• _What the task asks_: Starting with the line that contains "TotalProfitCents : Z;" and stopping after the line that contains "Definition report_settlement (s", copy the entries below exactly. Include nothing else.

• _Given records_:
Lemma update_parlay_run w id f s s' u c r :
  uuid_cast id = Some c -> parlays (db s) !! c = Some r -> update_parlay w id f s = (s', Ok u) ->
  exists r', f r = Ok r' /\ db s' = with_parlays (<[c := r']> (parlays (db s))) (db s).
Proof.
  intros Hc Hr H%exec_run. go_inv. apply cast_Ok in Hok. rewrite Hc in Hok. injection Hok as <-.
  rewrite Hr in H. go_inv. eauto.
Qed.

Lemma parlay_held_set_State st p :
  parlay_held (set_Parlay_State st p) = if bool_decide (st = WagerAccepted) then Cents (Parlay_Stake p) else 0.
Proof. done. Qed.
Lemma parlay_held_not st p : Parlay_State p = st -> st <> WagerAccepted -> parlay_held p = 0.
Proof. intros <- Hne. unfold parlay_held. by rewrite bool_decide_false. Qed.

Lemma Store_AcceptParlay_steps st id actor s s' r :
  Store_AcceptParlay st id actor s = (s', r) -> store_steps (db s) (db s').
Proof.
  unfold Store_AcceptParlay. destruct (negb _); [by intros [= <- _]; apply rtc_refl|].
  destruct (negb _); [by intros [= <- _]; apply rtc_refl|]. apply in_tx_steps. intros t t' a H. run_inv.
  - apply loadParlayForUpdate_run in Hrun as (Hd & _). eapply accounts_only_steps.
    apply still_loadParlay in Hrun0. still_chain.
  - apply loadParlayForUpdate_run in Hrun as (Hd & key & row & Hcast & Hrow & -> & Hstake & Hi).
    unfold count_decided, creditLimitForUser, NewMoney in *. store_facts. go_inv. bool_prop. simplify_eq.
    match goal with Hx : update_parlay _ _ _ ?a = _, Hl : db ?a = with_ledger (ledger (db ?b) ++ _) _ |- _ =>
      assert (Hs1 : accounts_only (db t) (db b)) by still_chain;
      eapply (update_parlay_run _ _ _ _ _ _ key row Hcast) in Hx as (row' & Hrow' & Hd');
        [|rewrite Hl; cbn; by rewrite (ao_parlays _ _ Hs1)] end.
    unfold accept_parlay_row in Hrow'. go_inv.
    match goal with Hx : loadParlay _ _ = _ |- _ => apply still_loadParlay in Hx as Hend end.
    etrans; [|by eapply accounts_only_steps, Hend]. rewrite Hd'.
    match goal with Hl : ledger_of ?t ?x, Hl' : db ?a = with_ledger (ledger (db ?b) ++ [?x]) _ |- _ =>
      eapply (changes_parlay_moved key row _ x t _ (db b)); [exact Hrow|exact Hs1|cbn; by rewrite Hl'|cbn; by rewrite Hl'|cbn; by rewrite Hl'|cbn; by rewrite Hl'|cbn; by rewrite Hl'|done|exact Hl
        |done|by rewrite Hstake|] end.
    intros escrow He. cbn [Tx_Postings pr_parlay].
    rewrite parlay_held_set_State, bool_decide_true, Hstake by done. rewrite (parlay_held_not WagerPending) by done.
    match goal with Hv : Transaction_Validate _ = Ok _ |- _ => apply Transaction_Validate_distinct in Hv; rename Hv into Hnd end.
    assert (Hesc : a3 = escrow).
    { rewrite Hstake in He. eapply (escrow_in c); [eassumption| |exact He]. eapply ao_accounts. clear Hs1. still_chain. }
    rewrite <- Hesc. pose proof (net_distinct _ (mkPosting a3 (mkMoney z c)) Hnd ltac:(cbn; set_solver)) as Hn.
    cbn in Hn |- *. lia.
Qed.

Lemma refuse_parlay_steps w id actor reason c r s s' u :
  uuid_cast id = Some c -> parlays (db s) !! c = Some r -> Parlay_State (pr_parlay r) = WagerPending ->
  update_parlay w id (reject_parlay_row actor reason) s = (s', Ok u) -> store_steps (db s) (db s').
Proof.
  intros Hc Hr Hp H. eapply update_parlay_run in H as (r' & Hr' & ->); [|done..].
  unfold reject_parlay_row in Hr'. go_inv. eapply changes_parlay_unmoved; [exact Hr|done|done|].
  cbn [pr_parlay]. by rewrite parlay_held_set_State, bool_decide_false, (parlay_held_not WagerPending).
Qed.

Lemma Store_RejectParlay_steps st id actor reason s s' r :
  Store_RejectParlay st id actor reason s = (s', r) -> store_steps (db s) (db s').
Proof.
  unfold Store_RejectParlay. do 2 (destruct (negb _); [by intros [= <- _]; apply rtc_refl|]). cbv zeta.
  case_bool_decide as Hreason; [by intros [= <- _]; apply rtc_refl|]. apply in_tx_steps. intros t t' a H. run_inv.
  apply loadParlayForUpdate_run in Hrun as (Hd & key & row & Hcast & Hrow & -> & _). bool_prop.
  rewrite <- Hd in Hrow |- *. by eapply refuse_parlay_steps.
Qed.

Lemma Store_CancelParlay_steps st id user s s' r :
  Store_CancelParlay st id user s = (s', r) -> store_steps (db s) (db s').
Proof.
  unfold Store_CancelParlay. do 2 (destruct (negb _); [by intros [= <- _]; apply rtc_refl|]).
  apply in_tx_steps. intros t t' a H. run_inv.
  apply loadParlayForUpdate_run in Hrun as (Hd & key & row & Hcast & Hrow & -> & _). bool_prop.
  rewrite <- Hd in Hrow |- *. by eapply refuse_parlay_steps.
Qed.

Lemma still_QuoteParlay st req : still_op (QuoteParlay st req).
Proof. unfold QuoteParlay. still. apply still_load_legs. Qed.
* * *
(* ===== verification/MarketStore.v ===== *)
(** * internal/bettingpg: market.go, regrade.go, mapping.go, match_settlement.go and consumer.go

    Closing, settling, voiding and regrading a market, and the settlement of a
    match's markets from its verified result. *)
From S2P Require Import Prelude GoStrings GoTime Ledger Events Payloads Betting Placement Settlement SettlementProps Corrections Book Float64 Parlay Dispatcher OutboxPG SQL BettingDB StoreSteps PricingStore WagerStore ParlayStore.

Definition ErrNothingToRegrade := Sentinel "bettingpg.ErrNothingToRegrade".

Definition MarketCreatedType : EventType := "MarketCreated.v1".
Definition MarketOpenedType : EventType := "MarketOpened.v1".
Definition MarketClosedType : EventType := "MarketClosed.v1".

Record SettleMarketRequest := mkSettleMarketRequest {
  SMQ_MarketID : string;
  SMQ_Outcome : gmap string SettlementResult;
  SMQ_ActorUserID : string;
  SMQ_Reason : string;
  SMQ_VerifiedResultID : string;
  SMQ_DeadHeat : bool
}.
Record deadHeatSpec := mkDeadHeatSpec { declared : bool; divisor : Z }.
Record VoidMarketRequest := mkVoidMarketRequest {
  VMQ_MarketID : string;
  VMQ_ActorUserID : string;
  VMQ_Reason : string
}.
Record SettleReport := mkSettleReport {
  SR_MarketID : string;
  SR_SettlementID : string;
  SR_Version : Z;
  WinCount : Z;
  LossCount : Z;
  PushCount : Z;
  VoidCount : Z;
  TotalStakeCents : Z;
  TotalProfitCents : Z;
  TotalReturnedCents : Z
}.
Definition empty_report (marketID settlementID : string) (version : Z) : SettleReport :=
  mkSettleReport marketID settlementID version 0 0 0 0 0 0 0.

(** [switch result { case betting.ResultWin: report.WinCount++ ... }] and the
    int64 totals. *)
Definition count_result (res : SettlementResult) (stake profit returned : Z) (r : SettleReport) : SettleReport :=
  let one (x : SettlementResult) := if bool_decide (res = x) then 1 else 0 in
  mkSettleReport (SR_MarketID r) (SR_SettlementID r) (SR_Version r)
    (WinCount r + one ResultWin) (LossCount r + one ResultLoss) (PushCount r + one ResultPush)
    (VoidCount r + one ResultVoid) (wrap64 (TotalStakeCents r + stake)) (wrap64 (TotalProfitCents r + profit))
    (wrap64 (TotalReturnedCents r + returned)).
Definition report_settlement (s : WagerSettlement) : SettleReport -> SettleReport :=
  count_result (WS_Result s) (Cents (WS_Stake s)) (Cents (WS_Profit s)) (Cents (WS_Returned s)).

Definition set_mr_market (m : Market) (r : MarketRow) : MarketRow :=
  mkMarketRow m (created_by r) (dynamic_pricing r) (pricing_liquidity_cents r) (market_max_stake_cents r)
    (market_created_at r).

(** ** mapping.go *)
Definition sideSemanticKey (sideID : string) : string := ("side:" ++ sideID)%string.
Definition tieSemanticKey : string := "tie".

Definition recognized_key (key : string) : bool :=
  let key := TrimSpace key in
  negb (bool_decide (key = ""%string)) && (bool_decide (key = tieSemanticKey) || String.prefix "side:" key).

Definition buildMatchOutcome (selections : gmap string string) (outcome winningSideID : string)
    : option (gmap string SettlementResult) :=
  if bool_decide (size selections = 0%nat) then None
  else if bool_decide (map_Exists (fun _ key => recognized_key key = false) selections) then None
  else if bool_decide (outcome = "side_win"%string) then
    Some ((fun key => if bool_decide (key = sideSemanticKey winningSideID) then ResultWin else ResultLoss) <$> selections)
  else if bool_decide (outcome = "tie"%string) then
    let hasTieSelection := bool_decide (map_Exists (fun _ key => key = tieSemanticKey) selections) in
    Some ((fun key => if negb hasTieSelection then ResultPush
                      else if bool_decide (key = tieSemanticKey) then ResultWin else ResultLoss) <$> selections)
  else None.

• _Written solution_:
  TotalProfitCents : Z;
  TotalReturnedCents : Z
}.
Definition empty_report (marketID settlementID : string) (version : Z) : SettleReport :=
  mkSettleReport marketID settlementID version 0 0 0 0 0 0 0.

(** [switch result { case betting.ResultWin: report.WinCount++ ... }] and the
    int64 totals. *)
Definition count_result (res : SettlementResult) (stake profit returned : Z) (r : SettleReport) : SettleReport :=
  let one (x : SettlementResult) := if bool_decide (res = x) then 1 else 0 in
  mkSettleReport (SR_MarketID r) (SR_SettlementID r) (SR_Version r)
    (WinCount r + one ResultWin) (LossCount r + one ResultLoss) (PushCount r + one ResultPush)
    (VoidCount r + one ResultVoid) (wrap64 (TotalStakeCents r + stake)) (wrap64 (TotalProfitCents r + profit))
    (wrap64 (TotalReturnedCents r + returned)).
Definition report_settlement (s : WagerSettlement) : SettleReport -> SettleReport :=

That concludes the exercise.